Despite all the factors limiting the development of liver transplantation in Hong Kong, a liver transplant program with gratifying results has been established at Queen Mary Hospital. With the combination of public education to promote organ donation and innovative techniques in living donor liver transplantation, the applicability of the operation can be widened and more patients with end-stage liver disease will benefit from this life-saving operation. Continuous effort in public education and formal funding are essential before the program can further develop to cope with the need of the population in Hong Kong.


  1. Worldwide Transplant Center Directory. In: Cecka JM and Terasaki PI, eds. Clinical Transplants, 1999 Los Angeles, UCLA Tissue typing Laboratory: 510.
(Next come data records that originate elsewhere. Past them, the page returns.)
(** A click on the select button of the card with id [m], which is one of
    the options of the dropdown: the selection is toggled, [syncSelectToUI]
    runs, and [renderFloatingBar] resets the dropdown to the first selected
    model. *)
Definition select_click (m : jsstring) (st : ui) : ui :=
  let selected :=
    if set_has m (selectedModels st) then set_delete m (selectedModels st)
    else set_add m (selectedModels st) in
  let st1 := mkUi selected (multiMode st) (modeSelect_value st) in
  mkUi selected (syncSelectToUI st1)
       (or_else (first_selected selected) first_model_id).

(** A click on the multi toggle. *)
Definition multi_click (st : ui) : ui :=
  mkUi (selectedModels st) (negb (multiMode st)) (modeSelect_value st).

(** [value.trim()] *)
Definition trim (value : jsstring) : jsstring :=
  rev (drop_while is_regex_space (rev (drop_while is_regex_space value))).

(** The body [JSON.stringify({ model: modelId, prompt: userText })], as the
    server reads it. *)
Definition request_body (modelId userText : jsstring) : ChatRequest :=
  mkChatRequest (Some modelId) (Some userText) None.

(** The submit handler: the requests it starts, in order. *)
Definition submit (st : ui) (value : jsstring) : list ChatRequest :=
  let text := trim value in
  match text with
  | [] => []
  | _ :: _ =>
      if multiMode st && (0 <? length (selectedModels st))%nat then
        map (fun mid => request_body mid text) (selectedModels st)
      else
        let mid :=
          or_else (modeSelect_value st)
                  (or_else (first_selected (selectedModels st)) first_model_id) in
        [request_body mid text]
  end.

(** What the browser's [fetch] and the reads of the body give; a failure
    carries the [message] of its error. *)
Inductive body_read :=
| ReadValue (value : bytes)
| ReadThrows (message : jsstring).

Record http_response := mkHttpResponse {
  status : Z;
  body : option (list body_read)
}.

Inductive fetched :=
| FetchThrows (message : jsstring)
| Fetched (resp : http_response).

Definition ok (resp : http_response) : bool :=
  (200 <=? status resp) && (status resp <=? 299).

(** All bytes of the body, unless a read fails. *)
Fixpoint all_bytes (reads : list body_read) : option bytes :=
  match reads with
  | [] => Some []
  | ReadThrows _ :: _ => None
  | ReadValue value :: more =>
      match all_bytes more with
      | Some rest => Some (value ++ rest)
      | None => None
      end
  end.

(** [await resp.text().catch(() => `HTTP ${resp.status}`)] *)
Definition error_text (resp : http_response) : jsstring :=
  match body resp with
  | None => []
  | Some reads =>
      match all_bytes reads with
      | Some b => decode_all b
      | None => js "HTTP " ++ String_of_integer (status resp)
      end
  end.

(** The read loop: every value is decoded on its own, [decoder.decode(value)]
    without the stream option, and appended. *)
Fixpoint read_all (textContent : jsstring) (reads : list body_read) : jsstring :=
  match reads with
  | [] => textContent
  | ReadThrows message :: _ =>
      textContent ++ [LF; LF] ++ js "[Stream error: " ++ message ++ js "]"
  | ReadValue value :: more => read_all (textContent ++ decode_all value) more
  end.
(** * Bounded retry with exponential backoff and jitter

    A shallow embedding of [vendor/deno.land/std@0.190.0/async/retry.ts]
    and the properties of [retry] and [_exponentialBackoffWithJitter].

    Modelling conventions.
    - A JavaScript [number] is an exact rational ([Qc], canonical
      fractions, so that equality is Leibniz equality).  Rounding, [NaN]
      and the infinities of IEEE doubles are outside the model.
    - The optional fields of [RetryOptions] are [option]s: [None] is an
      omitted field.
    - The operation [fn] is a transformer of the part of the program state
      it can reach: a private state of its closure and the heap holding the
      option objects of the caller.  Awaiting a promise that rejects and a
      synchronous [throw] are the same outcome, [Throws].
    - [Math.random()] is an oracle [rnd]: the [n]-th draw of the run is
      [rnd n].
    - [setTimeout] and the invocations of [fn] are recorded in a trace.
    - The argument [opts] is [undefined] or the address of an object in the
      heap; an address without an object reads as [undefined]. *)

From Stdlib Require Import QArith Qcanon Qround.
From stdpp Require Import base numbers strings gmap list.

Local Open Scope Qc_scope.

(** ** Data *)

(** Values that an operation returns or throws ([unknown] in the source). *)
Inductive value : Type :=
  | VUndefined
  | VNum (n : Qc)
  | VStr (s : string).

(** [interface RetryOptions], and [Required<RetryOptions>]: the same four
    fields, optional in the first and present in the second. *)
Record Options (F : Type → Type) : Type := mkOptions {
  multiplier : F Qc;
  maxTimeout : F Qc;
  maxAttempts : F Qc;
  minTimeout : F Qc;
}.
Arguments mkOptions {F}.
Arguments multiplier {F}.
Arguments maxTimeout {F}.
Arguments maxAttempts {F}.
Arguments minTimeout {F}.

Definition RetryOptions : Type := Options option.
Definition Required_RetryOptions : Type := Options (λ T, T).

Definition defaultRetryOptions : Required_RetryOptions :=
  {| multiplier := Qc_of_Z 2;
     maxTimeout := Qc_of_Z 60000;
     maxAttempts := Qc_of_Z 5;
     minTimeout := Qc_of_Z 1000 |}.

(** The object a caller writes to pass the four documented defaults. *)
Definition explicit_defaults : RetryOptions :=
  {| multiplier := Some (Qc_of_Z 2);
     maxTimeout := Some (Qc_of_Z 60000);
     maxAttempts := Some (Qc_of_Z 5);
     minTimeout := Some (Qc_of_Z 1000) |}.

(** The object literal [{...d, ...opts}]: every field present in [opts]
    overrides the one of [d]; spreading [undefined] adds nothing. *)
Definition spread (d : Required_RetryOptions) (opts : option RetryOptions)
    : Required_RetryOptions :=
  match opts with
  | None => d
  | Some o =>
      {| multiplier := default (multiplier d) (multiplier o);
         maxTimeout := default (maxTimeout d) (maxTimeout o);
         maxAttempts := default (maxAttempts d) (maxAttempts o);
         minTimeout := default (minTimeout d) (minTimeout o) |}
  end.

(** What a rejected [retry] promise carries.  [RetryError cause count] is
    [new RetryError(cause, count)]: [count] is the number interpolated in
    the message [Exceeded max retry count (${count})]. *)
Inductive Reason : Type :=
  | PreconditionError (msg : string)
  | RetryError (cause : value) (count : Qc).

Inductive Completion : Type :=
  | Fulfilled (v : value)
  | Rejected (r : Reason).

(** Modelled from the spec: the helper [assert] of [../_util/asserts.ts] is
    imported by [retry.ts] but its file is not part of the sources.  Per the
    spec a failed check is a precondition failure raised before any attempt
    is made; a check that holds has no effect. *)
Definition assert (expr : bool) (msg : string) : option Reason :=
  if expr then None else Some (PreconditionError msg).

Inductive Outcome : Type :=
  | Returns (v : value)
  | Throws (err : value).

Inductive Event : Type :=
  | Invoke
  | Sleep (ms : Qc).

(** Number of invocations of the operation recorded in a trace, and the
    delays passed to [setTimeout], oldest first. *)
Fixpoint invocations (t : list Event) : nat :=
  match t with
  | [] => 0
  | Invoke :: t => S (invocations t)
  | Sleep _ :: t => invocations t
  end.

Fixpoint sleeps (t : list Event) : list Qc :=
  match t with
  | [] => []
  | Invoke :: t => sleeps t
  | Sleep ms :: t => ms :: sleeps t
  end.

Definition Math_min (a b : Qc) : Qc := if decide (a ≤ b) then a else b.

Definition Qc_of_nat (n : nat) : Qc := Qc_of_Z (Z.of_nat n).
Definition set_state v (self : t) : t :=
  mk (config self) (ue_id self) v (mm_state self) (mm_substate self)
    (rrc_state self) (cm_state self) (sm_state self)
    (security_context self) (usim_context self) (timers self)
    (on_rrc_message self) (on_nas_message self) (connected_gnb_id self)
    (ran_ue_ngap_id self).

Definition set_mm_state v (self : t) : t :=
  mk (config self) (ue_id self) (state self) v (mm_substate self)
    (rrc_state self) (cm_state self) (sm_state self)
    (security_context self) (usim_context self) (timers self)
    (on_rrc_message self) (on_nas_message self) (connected_gnb_id self)
    (ran_ue_ngap_id self).

Definition set_mm_substate v (self : t) : t :=
  mk (config self) (ue_id self) (state self) (mm_state self) v
    (rrc_state self) (cm_state self) (sm_state self)
    (security_context self) (usim_context self) (timers self)
    (on_rrc_message self) (on_nas_message self) (connected_gnb_id self)
    (ran_ue_ngap_id self).

Definition set_rrc_state v (self : t) : t :=
  mk (config self) (ue_id self) (state self) (mm_state self)
    (mm_substate self) v (cm_state self) (sm_state self)
    (security_context self) (usim_context self) (timers self)
    (on_rrc_message self) (on_nas_message self) (connected_gnb_id self)
    (ran_ue_ngap_id self).

Definition set_cm_state v (self : t) : t :=
  mk (config self) (ue_id self) (state self) (mm_state self)
    (mm_substate self) (rrc_state self) v (sm_state self)
    (security_context self) (usim_context self) (timers self)
    (on_rrc_message self) (on_nas_message self) (connected_gnb_id self)
    (ran_ue_ngap_id self).

Definition set_sm_state v (self : t) : t :=
  mk (config self) (ue_id self) (state self) (mm_state self)
    (mm_substate self) (rrc_state self) (cm_state self) v
    (security_context self) (usim_context self) (timers self)
    (on_rrc_message self) (on_nas_message self) (connected_gnb_id self)
    (ran_ue_ngap_id self).

Definition set_on_rrc_message v (self : t) : t :=
  mk (config self) (ue_id self) (state self) (mm_state self)
    (mm_substate self) (rrc_state self) (cm_state self) (sm_state self)
    (security_context self) (usim_context self) (timers self) v
    (on_nas_message self) (connected_gnb_id self) (ran_ue_ngap_id self).

Definition set_on_nas_message v (self : t) : t :=
  mk (config self) (ue_id self) (state self) (mm_state self)
    (mm_substate self) (rrc_state self) (cm_state self) (sm_state self)
    (security_context self) (usim_context self) (timers self)
    (on_rrc_message self) v (connected_gnb_id self)
    (ran_ue_ngap_id self).

Definition set_connected_gnb_id v (self : t) : t :=
  mk (config self) (ue_id self) (state self) (mm_state self)
    (mm_substate self) (rrc_state self) (cm_state self) (sm_state self)
    (security_context self) (usim_context self) (timers self)
    (on_rrc_message self) (on_nas_message self) v (ran_ue_ngap_id self).

(** [UeSimulation(config, ue_id)] *)
Definition new (config : UeConfig.t) (ue_id : string) : result t :=
  let? key := fromhex (UeConfig.key config) in
  let? opc := fromhex (UeConfig.opc config) in
  let? amf := fromhex (UeConfig.amf config) in
  Ok (mk config ue_id (UeState.new ue_id)
         MM_NULL MM_DEREGISTERED_NORMAL_SERVICE RRC_IDLE CM_IDLE SM_NULL
         None
         (UsimContext.mk (UeConfig.imsi config) key opc amf
                         (UeConfig.sqn config))
         TimerManager.new
         None None None None).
  2. Belle SH, Beringer KC, Detre KM. Recent findings concerning liver transplantation in the United States. In: Cecka JM and Terasaki PI, eds. Clinical Transplants, 1996. Los Angeles, UCLA Tissue typing Laboratory: 15-29.
  3. Asfar S, Metrakos P, Fryer J, et al. An analysis of late deaths after liver transplantation. Transplantation 1996;61:1377-81.
  4. Lo CM, Fan ST, Liu CL, et al. Five-year experience with the development of a liver transplant program in Hong Kong. Transplantation Proc 1998;30:3247-8.
  5. Lo CM, Fan ST, Liu CL, et al. Applicability of living donor liver transplantation to high-urgency patients. Transplantation 1999;67:73-7.
  6. Lo CM, Gertsch P, Fan ST. Living unrelated liver trans-plantation between spouses for fulminant hepatic failure. Br J Surg 1995;82:1037.
  7. Lo CM, Fan ST, Liu CL, et al. Adult-to-adult living donor liver transplantation using extended right lobe grafts. Ann Surg 1997;226:261-70.
  8. Fan ST, Lo CM, Liu CL. Technical refinement in adult-to-adult living donor liver transplantation using right lobe graft. Ann Surg 2000;231:126-31.
  9. Lo CM, Fan ST, Liu CL, et al. Minimum graft size for successful living donor liver transplantation. Transplantation 1999;68:1112-6.
  10. de Villa VH, Chen CL, Chen YS, et al. International sharing of split liver grafts in Asia: initial experience. Clin Transplantation 2000;14:355-9.
  11. Lo CM, Cheung ST, Lai CL, et al. Liver transplantation in Asian patients with chronic hepatitis B using lamivudine prophylaxis. Ann Surg 2001;233:276-81.